*** Opening Data for review ***

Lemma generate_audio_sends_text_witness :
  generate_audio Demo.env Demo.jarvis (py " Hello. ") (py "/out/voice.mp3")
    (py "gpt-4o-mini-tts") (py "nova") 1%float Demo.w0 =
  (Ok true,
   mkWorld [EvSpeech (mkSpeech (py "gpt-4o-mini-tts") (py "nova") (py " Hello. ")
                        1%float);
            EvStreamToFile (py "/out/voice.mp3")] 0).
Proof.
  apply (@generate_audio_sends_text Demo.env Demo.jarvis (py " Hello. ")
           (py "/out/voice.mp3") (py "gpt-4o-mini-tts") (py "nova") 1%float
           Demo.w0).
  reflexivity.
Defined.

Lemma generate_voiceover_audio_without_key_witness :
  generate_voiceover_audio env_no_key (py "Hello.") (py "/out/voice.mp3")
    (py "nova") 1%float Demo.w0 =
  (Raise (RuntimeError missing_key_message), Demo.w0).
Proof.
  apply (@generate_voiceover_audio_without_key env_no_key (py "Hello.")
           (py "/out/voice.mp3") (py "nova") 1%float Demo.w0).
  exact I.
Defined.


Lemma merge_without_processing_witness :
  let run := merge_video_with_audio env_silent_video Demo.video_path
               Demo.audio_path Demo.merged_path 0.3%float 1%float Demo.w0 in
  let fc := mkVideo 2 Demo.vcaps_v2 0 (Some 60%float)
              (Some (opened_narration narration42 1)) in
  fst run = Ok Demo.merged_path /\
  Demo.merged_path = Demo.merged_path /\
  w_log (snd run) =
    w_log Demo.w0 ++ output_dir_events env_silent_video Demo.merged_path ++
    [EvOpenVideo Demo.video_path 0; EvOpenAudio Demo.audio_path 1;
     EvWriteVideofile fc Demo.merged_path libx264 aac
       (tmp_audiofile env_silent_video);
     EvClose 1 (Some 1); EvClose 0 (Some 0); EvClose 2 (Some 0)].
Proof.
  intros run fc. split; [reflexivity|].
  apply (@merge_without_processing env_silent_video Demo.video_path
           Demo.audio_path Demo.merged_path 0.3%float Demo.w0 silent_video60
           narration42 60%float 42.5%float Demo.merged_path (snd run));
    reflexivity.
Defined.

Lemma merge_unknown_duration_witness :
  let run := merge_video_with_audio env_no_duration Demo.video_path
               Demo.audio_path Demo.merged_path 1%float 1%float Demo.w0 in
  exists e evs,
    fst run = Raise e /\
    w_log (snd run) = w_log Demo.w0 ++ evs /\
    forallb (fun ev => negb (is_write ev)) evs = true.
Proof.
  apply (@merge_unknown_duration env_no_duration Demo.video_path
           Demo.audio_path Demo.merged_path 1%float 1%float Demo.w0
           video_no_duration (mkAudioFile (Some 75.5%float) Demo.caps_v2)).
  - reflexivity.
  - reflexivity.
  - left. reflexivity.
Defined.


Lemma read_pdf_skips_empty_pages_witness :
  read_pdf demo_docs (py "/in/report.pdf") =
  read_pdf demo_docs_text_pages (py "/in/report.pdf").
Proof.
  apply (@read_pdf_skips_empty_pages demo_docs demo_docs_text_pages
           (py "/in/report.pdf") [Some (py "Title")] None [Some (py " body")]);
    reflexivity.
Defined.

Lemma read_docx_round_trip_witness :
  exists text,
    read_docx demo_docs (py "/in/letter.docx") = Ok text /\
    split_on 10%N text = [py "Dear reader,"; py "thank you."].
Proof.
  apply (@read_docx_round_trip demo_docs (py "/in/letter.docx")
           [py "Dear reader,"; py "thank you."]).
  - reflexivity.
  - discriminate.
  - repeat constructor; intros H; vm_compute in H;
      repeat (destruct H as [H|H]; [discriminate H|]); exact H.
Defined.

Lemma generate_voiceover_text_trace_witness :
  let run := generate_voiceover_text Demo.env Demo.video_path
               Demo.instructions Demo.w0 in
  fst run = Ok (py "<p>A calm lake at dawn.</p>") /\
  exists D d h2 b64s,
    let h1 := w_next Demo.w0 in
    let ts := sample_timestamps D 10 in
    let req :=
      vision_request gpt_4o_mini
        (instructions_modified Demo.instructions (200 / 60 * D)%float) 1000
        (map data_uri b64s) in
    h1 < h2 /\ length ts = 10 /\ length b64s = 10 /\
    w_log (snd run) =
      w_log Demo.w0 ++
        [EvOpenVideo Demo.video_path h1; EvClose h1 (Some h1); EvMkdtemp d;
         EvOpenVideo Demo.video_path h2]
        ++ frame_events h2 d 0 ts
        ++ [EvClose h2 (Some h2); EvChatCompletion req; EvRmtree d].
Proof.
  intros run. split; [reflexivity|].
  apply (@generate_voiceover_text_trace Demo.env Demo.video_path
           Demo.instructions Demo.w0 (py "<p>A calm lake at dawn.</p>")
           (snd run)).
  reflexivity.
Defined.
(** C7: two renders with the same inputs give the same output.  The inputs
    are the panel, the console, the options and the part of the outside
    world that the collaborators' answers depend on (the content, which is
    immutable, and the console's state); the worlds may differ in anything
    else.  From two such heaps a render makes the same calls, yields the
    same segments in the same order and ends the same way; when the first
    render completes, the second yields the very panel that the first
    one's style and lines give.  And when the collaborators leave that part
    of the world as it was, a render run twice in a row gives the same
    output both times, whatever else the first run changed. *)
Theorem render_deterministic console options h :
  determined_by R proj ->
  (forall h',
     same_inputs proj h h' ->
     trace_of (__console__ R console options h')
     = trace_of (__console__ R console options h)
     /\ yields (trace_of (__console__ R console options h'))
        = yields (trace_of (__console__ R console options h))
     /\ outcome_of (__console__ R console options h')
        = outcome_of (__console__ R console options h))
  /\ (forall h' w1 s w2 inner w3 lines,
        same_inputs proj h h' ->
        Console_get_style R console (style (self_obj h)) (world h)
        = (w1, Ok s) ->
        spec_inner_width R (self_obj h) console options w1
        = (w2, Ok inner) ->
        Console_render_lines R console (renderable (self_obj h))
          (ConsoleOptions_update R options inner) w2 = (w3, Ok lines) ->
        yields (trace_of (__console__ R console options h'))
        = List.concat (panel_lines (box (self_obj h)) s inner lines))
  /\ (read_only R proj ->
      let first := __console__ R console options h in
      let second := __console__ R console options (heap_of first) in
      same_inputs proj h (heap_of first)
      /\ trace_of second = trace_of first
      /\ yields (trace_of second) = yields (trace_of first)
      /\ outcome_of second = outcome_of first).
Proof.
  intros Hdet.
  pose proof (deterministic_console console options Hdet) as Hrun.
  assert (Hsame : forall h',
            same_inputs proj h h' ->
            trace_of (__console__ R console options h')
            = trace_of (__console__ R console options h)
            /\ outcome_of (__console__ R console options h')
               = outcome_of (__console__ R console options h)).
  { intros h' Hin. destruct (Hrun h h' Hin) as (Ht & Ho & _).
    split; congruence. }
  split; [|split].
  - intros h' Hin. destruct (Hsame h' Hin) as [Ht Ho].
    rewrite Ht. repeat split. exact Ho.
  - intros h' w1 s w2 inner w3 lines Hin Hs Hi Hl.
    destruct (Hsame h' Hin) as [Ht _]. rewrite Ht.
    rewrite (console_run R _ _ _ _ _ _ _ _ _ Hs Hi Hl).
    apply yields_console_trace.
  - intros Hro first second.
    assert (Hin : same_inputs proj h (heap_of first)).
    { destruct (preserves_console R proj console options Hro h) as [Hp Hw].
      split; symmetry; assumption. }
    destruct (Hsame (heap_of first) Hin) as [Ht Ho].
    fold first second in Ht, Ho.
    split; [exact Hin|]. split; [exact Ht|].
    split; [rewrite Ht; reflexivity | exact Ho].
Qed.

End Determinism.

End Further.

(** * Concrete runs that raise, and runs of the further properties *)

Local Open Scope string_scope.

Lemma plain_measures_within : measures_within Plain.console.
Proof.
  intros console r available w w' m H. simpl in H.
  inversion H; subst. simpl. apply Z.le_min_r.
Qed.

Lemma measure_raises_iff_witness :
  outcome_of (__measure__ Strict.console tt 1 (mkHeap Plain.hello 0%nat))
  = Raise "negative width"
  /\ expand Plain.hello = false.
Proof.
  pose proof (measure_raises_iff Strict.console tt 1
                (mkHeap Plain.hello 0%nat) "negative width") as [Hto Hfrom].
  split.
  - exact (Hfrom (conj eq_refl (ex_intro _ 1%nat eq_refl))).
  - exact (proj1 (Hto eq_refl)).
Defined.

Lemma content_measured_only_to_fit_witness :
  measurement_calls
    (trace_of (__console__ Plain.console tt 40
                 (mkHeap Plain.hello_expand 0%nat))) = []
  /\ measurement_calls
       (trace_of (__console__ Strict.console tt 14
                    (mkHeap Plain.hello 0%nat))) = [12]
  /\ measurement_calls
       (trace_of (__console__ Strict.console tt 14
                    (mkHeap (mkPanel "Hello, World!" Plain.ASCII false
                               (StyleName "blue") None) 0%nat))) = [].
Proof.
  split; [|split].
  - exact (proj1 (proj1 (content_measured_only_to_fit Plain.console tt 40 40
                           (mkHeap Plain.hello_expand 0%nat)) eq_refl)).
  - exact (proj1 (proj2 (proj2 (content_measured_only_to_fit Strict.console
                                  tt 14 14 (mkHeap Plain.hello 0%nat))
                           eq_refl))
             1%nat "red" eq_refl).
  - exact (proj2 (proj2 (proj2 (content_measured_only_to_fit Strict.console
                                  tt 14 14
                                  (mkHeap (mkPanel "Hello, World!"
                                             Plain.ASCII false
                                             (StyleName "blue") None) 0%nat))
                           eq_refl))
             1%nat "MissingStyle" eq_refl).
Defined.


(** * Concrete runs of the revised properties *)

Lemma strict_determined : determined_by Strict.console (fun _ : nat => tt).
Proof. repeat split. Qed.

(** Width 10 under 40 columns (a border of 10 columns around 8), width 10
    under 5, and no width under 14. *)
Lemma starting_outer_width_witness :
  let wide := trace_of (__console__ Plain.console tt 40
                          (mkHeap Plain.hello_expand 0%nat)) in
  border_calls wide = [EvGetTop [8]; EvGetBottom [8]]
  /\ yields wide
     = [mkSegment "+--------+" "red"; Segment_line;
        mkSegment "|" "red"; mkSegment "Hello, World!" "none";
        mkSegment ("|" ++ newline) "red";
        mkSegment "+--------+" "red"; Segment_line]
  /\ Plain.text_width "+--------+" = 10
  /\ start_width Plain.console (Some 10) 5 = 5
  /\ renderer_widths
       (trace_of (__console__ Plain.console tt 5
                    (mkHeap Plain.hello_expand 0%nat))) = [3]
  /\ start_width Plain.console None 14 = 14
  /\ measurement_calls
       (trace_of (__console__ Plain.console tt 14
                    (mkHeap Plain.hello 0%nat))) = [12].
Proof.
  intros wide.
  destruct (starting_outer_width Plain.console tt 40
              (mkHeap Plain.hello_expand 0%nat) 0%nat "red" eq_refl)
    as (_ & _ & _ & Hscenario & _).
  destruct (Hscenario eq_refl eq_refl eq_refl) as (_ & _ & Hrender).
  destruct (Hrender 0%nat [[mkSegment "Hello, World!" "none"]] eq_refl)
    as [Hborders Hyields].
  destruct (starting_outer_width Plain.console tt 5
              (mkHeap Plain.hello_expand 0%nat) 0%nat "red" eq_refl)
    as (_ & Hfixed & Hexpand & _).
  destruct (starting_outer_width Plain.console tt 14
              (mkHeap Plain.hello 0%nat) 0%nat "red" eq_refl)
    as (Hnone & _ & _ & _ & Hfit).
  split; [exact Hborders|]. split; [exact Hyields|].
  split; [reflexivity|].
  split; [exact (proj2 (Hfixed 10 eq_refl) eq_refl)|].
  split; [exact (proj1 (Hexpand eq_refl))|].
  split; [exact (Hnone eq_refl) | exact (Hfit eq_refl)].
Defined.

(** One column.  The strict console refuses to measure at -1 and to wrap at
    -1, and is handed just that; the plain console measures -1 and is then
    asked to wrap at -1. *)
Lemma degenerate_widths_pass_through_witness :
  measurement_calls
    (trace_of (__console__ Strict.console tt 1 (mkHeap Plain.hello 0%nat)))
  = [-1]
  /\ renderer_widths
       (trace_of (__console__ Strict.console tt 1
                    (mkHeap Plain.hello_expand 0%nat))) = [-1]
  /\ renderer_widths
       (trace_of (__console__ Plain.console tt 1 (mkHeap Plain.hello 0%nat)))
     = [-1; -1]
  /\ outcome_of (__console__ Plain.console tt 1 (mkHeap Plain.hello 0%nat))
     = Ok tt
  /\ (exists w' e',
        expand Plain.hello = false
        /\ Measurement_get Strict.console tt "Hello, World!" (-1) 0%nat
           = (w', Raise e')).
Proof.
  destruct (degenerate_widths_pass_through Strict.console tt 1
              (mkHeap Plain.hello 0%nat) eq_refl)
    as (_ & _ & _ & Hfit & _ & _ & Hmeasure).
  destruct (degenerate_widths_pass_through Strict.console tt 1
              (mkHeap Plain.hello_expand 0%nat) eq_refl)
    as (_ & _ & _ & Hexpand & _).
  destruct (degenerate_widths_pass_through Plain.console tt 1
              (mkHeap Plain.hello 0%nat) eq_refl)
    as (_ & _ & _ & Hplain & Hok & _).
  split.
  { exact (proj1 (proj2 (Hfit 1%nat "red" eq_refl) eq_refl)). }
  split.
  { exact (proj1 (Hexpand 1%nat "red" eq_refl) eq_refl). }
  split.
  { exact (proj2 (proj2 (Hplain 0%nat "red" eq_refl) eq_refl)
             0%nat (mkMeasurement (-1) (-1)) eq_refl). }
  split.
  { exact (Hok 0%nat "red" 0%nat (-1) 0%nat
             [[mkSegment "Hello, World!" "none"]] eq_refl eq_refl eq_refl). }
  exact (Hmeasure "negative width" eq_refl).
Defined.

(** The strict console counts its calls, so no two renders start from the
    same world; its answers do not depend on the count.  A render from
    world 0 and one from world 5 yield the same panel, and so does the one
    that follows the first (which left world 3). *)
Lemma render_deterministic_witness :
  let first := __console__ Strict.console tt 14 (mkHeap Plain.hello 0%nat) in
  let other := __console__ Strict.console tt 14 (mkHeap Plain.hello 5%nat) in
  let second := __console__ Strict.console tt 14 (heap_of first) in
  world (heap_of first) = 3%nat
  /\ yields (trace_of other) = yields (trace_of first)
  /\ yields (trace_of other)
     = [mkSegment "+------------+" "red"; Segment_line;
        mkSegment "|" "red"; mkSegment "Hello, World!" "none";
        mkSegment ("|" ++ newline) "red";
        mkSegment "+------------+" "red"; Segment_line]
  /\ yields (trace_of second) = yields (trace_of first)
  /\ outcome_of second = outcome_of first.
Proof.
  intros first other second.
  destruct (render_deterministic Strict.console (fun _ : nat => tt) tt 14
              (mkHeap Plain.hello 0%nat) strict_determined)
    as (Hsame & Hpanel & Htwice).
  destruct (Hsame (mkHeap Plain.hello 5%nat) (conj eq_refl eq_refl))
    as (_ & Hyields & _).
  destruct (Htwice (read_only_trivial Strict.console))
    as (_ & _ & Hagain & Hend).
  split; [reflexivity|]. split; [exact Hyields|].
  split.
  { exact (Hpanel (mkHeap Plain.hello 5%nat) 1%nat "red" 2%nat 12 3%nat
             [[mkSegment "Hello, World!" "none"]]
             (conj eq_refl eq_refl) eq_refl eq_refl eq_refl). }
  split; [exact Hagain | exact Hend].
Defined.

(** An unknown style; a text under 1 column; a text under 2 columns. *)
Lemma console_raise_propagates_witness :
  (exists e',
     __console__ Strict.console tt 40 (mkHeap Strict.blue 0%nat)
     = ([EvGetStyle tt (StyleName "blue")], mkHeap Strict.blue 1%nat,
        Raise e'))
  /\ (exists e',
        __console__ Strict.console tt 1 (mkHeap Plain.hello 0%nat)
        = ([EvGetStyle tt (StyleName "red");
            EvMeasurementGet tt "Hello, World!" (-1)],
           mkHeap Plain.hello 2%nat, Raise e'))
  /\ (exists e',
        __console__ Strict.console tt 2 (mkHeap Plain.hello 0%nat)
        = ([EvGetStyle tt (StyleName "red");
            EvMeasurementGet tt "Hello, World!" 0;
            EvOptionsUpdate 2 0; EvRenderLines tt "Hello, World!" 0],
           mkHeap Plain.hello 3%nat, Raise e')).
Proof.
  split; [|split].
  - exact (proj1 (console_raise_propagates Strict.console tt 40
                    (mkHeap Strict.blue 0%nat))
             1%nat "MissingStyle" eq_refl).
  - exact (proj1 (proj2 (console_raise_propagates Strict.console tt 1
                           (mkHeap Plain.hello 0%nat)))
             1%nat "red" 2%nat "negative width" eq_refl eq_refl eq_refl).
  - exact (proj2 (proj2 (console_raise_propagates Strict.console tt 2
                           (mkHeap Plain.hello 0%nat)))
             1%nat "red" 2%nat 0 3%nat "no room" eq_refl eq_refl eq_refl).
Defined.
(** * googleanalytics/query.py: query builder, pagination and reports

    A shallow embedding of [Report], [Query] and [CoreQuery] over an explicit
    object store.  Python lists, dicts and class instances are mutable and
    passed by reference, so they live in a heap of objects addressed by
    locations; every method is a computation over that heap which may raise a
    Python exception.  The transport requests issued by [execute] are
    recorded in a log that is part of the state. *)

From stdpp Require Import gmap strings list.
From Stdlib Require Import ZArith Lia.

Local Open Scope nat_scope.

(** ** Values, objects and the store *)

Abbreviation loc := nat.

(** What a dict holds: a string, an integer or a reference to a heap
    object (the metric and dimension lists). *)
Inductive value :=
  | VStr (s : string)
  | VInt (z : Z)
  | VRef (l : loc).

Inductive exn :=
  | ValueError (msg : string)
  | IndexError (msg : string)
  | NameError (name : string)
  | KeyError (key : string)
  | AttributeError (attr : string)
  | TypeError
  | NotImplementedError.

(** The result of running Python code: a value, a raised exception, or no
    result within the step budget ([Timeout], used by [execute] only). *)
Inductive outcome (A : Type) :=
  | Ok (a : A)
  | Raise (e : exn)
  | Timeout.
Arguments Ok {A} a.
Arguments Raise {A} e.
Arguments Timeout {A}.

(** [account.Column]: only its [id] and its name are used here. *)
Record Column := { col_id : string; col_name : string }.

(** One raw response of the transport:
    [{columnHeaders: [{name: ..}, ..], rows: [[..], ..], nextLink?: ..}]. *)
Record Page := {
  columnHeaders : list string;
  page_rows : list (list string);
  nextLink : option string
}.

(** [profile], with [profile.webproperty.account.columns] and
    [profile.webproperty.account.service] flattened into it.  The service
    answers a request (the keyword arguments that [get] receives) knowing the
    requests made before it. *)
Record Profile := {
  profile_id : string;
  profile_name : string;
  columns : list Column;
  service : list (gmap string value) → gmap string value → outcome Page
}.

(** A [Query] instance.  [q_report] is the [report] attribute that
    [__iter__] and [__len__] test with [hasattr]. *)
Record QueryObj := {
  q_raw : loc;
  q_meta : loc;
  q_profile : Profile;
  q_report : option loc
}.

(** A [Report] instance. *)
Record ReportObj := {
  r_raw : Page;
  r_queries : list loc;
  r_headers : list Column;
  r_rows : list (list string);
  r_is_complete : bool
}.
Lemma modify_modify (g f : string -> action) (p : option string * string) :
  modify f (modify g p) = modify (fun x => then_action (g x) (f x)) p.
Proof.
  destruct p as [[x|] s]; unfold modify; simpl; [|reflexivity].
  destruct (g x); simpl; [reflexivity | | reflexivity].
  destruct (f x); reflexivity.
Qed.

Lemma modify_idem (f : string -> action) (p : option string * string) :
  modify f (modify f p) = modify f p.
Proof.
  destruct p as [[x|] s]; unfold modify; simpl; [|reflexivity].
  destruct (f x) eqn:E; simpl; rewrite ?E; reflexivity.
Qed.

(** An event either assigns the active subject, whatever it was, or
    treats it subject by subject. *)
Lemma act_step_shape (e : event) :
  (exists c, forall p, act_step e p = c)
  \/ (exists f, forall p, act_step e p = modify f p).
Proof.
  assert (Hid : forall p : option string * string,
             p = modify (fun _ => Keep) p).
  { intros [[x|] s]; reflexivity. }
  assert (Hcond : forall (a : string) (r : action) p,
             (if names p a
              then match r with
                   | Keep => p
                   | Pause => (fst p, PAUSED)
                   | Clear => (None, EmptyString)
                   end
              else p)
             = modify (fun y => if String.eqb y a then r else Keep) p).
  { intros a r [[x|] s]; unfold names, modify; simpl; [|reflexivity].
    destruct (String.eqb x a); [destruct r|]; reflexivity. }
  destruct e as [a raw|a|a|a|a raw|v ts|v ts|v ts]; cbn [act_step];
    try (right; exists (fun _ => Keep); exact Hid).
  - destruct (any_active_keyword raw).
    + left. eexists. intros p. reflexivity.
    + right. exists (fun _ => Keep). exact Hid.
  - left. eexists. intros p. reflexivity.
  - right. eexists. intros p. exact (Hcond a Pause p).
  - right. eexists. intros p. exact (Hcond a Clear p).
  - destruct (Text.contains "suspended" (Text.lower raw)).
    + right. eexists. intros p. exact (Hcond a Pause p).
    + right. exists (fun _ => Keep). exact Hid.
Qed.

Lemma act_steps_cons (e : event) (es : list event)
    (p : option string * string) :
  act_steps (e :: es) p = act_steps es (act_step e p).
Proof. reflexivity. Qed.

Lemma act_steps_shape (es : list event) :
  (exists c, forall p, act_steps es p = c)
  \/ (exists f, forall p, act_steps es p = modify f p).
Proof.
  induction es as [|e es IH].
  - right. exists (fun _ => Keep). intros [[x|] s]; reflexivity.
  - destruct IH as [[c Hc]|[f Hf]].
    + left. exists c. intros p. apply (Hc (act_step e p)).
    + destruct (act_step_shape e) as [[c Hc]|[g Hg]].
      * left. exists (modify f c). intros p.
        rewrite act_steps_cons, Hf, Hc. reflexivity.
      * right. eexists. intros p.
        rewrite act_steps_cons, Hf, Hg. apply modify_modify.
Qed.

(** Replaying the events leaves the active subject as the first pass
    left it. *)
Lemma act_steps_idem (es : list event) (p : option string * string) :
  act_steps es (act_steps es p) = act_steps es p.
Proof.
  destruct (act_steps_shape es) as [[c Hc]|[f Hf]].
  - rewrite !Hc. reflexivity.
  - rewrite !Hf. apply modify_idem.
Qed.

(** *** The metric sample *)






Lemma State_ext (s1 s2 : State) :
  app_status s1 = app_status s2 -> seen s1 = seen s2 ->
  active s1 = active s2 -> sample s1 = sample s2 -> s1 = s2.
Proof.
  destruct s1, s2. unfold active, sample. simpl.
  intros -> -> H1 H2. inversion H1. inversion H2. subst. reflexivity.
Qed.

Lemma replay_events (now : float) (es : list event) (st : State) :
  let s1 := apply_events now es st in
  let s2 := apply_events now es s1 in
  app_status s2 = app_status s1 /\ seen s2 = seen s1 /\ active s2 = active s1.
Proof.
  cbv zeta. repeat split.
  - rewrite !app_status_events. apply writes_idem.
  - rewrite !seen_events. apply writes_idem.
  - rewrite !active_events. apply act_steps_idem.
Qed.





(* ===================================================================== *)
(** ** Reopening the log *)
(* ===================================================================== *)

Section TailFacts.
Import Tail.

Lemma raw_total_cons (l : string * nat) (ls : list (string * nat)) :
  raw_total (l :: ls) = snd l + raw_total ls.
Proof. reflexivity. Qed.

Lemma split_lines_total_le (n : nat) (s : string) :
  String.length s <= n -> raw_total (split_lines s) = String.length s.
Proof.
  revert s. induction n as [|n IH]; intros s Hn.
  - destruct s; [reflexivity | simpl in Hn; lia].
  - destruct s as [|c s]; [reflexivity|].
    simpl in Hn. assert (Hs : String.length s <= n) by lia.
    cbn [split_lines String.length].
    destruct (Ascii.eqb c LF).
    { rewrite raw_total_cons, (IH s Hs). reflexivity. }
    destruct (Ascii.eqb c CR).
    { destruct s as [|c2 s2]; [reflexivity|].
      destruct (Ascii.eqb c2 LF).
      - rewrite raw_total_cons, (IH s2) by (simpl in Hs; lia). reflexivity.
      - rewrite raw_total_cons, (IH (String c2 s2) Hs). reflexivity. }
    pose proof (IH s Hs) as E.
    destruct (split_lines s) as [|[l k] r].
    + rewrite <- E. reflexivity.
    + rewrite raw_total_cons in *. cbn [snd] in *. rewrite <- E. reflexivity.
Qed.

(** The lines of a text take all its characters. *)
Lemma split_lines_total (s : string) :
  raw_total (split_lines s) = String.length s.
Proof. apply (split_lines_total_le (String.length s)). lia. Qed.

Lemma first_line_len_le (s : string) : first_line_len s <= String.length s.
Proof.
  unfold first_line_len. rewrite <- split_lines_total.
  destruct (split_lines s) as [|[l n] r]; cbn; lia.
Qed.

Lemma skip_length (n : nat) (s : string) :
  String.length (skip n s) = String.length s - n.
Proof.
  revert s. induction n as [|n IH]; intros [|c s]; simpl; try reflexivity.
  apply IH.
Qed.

*** Closing Data for review ***

• _What you will do_:
Search the listing above for "EvOpenVideo" and copy every line that holds it.

• _Answer area_:
    [EvOpenVideo Demo.video_path 0; EvOpenAudio Demo.audio_path 1;
        [EvOpenVideo Demo.video_path h1; EvClose h1 (Some h1); EvMkdtemp d;
         EvOpenVideo Demo.video_path h2]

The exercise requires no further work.